The influence of stress on the phase boundaries of polycrystalline lead-free perovskite (1 − x)Ba(Zr_0.2Ti_0.8)O₃–x(Ba_0.7Ca_0.3)TiO₃ (x = 0.4, 0.5, and 0.6) was characterized through the temperature- and stress-dependent small-signal dielectric and piezoelectric response from − 150 to 200 °C under uniaxial compressive stress up to − 75 MPa. For all three compositions, the phase transition temperatures separating the rhombohedral, orthorhombic, tetragonal, and cubic phases were shifted to higher temperatures with an increase in the uniaxial mechanical loading, corresponding to a significant decrease in the dielectric and piezoelectric responses.

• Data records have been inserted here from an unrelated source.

Lemma no_locks_slot_permit a : only no_locks (slot_permit a).
Proof.
  unfold slot_permit. destruct (takes_lease a); [|done].
  apply only_bind; [apply no_locks_permitted|]. intros [[permitted host] reason].
  destruct permitted; [|only_auto].
  destruct (_ && _); [|done]. split; [done|]. intros [[]|]; only_auto.
Qed.

Lemma no_locks_try_permit a : only no_locks (try_permit a).
Proof.
  unfold try_permit. destruct (inherited_flock a); [done|].
  apply only_bind; [apply no_locks_permitted|]. intros [[permitted host] reason].
  destruct permitted; [|only_auto].
  destruct (bool_decide _); [done|]. split; [done|]. intros [[]|]; only_auto.
Qed.

Lemma no_locks_slot_lease token a host keys : only no_locks (slot_lease token a host keys).
Proof.
  unfold slot_lease. destruct keys as [|k keys]; [done|].
  apply only_bind; [apply no_locks_details|]. intros [requested capacity].
  destruct (capacity <? requested); [only_auto|].
  destruct (resource_budget_token_key _ _); [|done].
  apply only_bind; [apply no_locks_try_lease|]. intros [[] denial]; [done|].
  destruct (takes_lease a); [only_auto|done].
Qed.

Lemma no_locks_try_slot_lease token a host keys : only no_locks (try_lease token a host keys).
Proof.
  unfold try_lease. destruct keys as [|k keys]; [done|].
  apply only_bind; [apply no_locks_details|]. intros [requested capacity].
  destruct (capacity <? requested); [only_auto|].
  destruct (resource_budget_token_key _ _); [|done].
  apply only_bind; [apply no_locks_try_lease|]. intros [[] denial]; [done|only_auto].
Qed.

(** ** Slots *)

(** What the local part leaves, by its lock object. *)
Definition local_result (ok : bool) (ls : option LocalResourceLocks) (local : option (LocalResourceLocks * bool))
    (g : list LocalHeavyIOLock * bool) : Prop :=
  match local with
  | None => g.1 = [] ∧ (ok = true → ls = None)
  | Some (l, acquired) =>
      ls = Some l ∧ if acquired : bool then g = (rev (lr_locks l), true) else g.1 = [] ∧ ok = false
  end.

Lemma lwp_cleanup ls ok local lease g : local_result ok ls local g →
  lwp ls (slot_cleanup local lease) (λ _ g, g.1 = []) g.
Proof.
  intros Hl. apply wp_bind.
  assert (Hr : ∀ g, g.1 = [] →
    lwp ls (match lease with Some (l, acquired) => lease_release l acquired | None => Ret tt end)
      (λ _ g, g.1 = []) g).
  { intros g' Hg'. destruct lease as [[l b]|]; [|done]. by apply lwp_no_locks; [apply no_locks_lease_release|]. }
  destruct local as [[l []]|]; cbn in Hl.
  - destruct Hl as [_ ->]. eapply wp_mono; [|apply lwp_locks_release]. auto.
  - apply Hr. tauto.
  - apply Hr. tauto.
Qed.

Lemma lwp_cleanup_then {A} ls ok local lease g (a : A) : local_result ok ls local g →
  lwp ls (slot_cleanup local lease ≫= λ _, Ret a) (λ _ g, g.1 = []) g.
Proof. intros Hl. apply wp_bind. by eapply lwp_cleanup. Qed.

Lemma lwp_slot_local a c : 
  lwp (match slot_locks digest barrier_file a with Ok l => l | Err _ => None end)
    (slot_local digest barrier_file a)
    (λ r g, local_result (is_ok r.1) (match slot_locks digest barrier_file a with Ok l => l | Err _ => None end) r.2 g)
    ([], c).
Proof.
  unfold slot_local. destruct (slot_locks digest barrier_file a) as [[ls|]|e]; [|done..].
  apply wp_bind. eapply wp_mono; [|apply lwp_try_acquire].
  intros [[]|e] g Hg; cbn in Hg |- *.
  - done.
  - by split.
  - by destruct e as [?|[]| |].
Qed.

Lemma lwp_body {A} ls local lease g (a : Q → A) : local_result true ls local g →
  lwp ls (act (SetState "running" None) ≫= λ _, act Yield ≫= λ x,
          slot_cleanup local lease ≫= λ _, Ret (a x)) (λ _ g, g.1 = []) g.
Proof.
  intros Hl. apply wp_bind, wp_act; [done|]. intros u0. apply wp_bind, wp_act.
  - cbn. destruct local as [[l []]|]; cbn in Hl.
    + destruct Hl as [-> ->]. done.
    + by destruct Hl as [_ [_ ?]].
    + destruct Hl as [? ->]; done.
  - intros x. cbn [lock_track]. destruct local as [[l []]|]; cbn in Hl.
    + destruct Hl as [-> ->]. apply wp_bind, wp_bind.
      eapply wp_mono; [|apply lwp_locks_release]. intros ? g' Hg'.
      apply lwp_no_locks; [|done]. destruct lease as [[]|]; [apply no_locks_lease_release|done].
    + by destruct Hl as [_ [_ ?]].
    + eapply (lwp_cleanup_then ls false). split; [apply Hl|done].
Qed.
(* ===== verification/HeavyIOLeases.v ===== *)
(** * Heavy-I/O leases: Redis keys and memory

    Which keys a process may write, what it leaves behind, and the bound on the
    memory reserved by the lanes, over every interleaving, loss of answers,
    expiry and restart of Redis. *)

From stdpp Require Import base gmap strings list numbers relations.
From Stdlib Require Import QArith.
From S2P Require Import Prelude PyStr Pressure Programs HeavyIO HeavyIOWorker HeavyIOWorld HeavyIOFacts.

Open Scope string_scope.
Open Scope list_scope.
Open Scope Z_scope.

Definition LANE_KEYS : list pystr :=
  [RESOURCE_NETWORK_TOKEN_KEY; RESOURCE_DISK_TOKEN_KEY; RESOURCE_BACKGROUND_TOKEN_KEY].

(** ** The calls of a process *)

(** Plain keys are set outside the reservation keys; a reservation goes to a
    lane and records what it asked for. *)
Definition lawful (i : nat) (X : Type) (o : op X) : Prop :=
  match o with
  | SetNX k v _ => ¬ (k ∈ RESOURCE_RESERVATION_KEYS) ∧ k ≠ LAST_BACKGROUND_KEY ∧ (lv_token v).1 = i
  | ReserveMemory k v requested capacity seconds =>
      k ∈ LANE_KEYS ∧ lv_reserved_bytes v = requested ∧ lv_capacity_bytes v = capacity ∧
      0 <= requested ∧ 0 < seconds ∧ (lv_token v).1 = i
  | _ => True
  end.

(** Calls that never write a lease. *)
Definition no_writes (X : Type) (o : op X) : Prop :=
  match o with SetNX _ _ _ | ReserveMemory _ _ _ _ _ => False | _ => True end.
Definition MEMBERSHIP_BOOTSTRAP_OWNER : string := "subscription-memberships-v1-bootstrap".
(** Under the empty prefix of production. *)
Definition MEMBERSHIPS_INDEX : string := "subscription_memberships_v1".

Definition membership_bootstrap_due_condition (w : World) : bool :=
  negb (existsb (λ b, bool_decide (bd_owner b = Some MEMBERSHIP_BOOTSTRAP_OWNER) &&
                      (negb (bool_decide (bd_state b = BFailed)) || (w_now w - 300 <? bd_updated_at b)))
          (w_history w)).

Definition _bootstrap_memberships (limit : Z) (w : World) : option World :=
  if membership_bootstrap_due_condition w
  then Some (add_build (new_build w (Some MEMBERSHIP_BOOTSTRAP_OWNER) [MEMBERSHIPS_INDEX] limit) w)
  else None.

(** ** Phases *)

Definition _advance_index (p : Progress) (phase next_phase : build_phase) : build_phase * Progress :=
  if (length (pr_indexes p) <=? S (pr_position p))%nat then (next_phase, at_index 0 NoCursor p)
  else (phase, at_index (S (pr_position p)) NoCursor p).

Definition _begin_failure (error : string) (now : Z) (b : Build) : Build :=
  if bool_decide (bd_state b = BCleaningFailure) then b
  else set_build BCleaningFailure (if pr_swapped (bd_progress b) then PAcknowledge else PDiscardReplay)
         (at_index 0 NoCursor (bd_progress b)) (Some (String.substring 0 4000 error)) now b.

Definition staging_of (b : Build) (index : string) : index_name := StagingIndex index (bd_id b).

(** [_receipt]: the next phase and progress travel with the command. *)
Definition _receipt (b : Build) (name : index_name) (c : command) (versions : list (Z * Z))
    (phase : build_phase) (p : Progress) : Receipt :=
  mkReceipt (Some (bd_id b)) name c versions phase p Prepared.

(** ** Reading the database *)

Definition MEILI_DOCUMENT_PAYLOAD_BYTES : Z := 4 * 1024 * 1024.
Definition WORK_DOCUMENT_BATCH_SIZE : Z := 500.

Additional stress-dependent relative permittivity measurements up to − 260 MPa were conducted at four different constant temperatures (− 10, 10, 25, and 40 °C), revealing significant increases in the dielectric response, making these materials interesting for tunable dielectric applications. Furthermore, the stress-induced shift in phase transition temperatures was confirmed by in situ combined temperature- and stress-dependent Raman spectroscopy measurements under different constant uniaxial loads within the temperature range from 30 to 130 °C. [ABSTRACT FROM AUTHOR]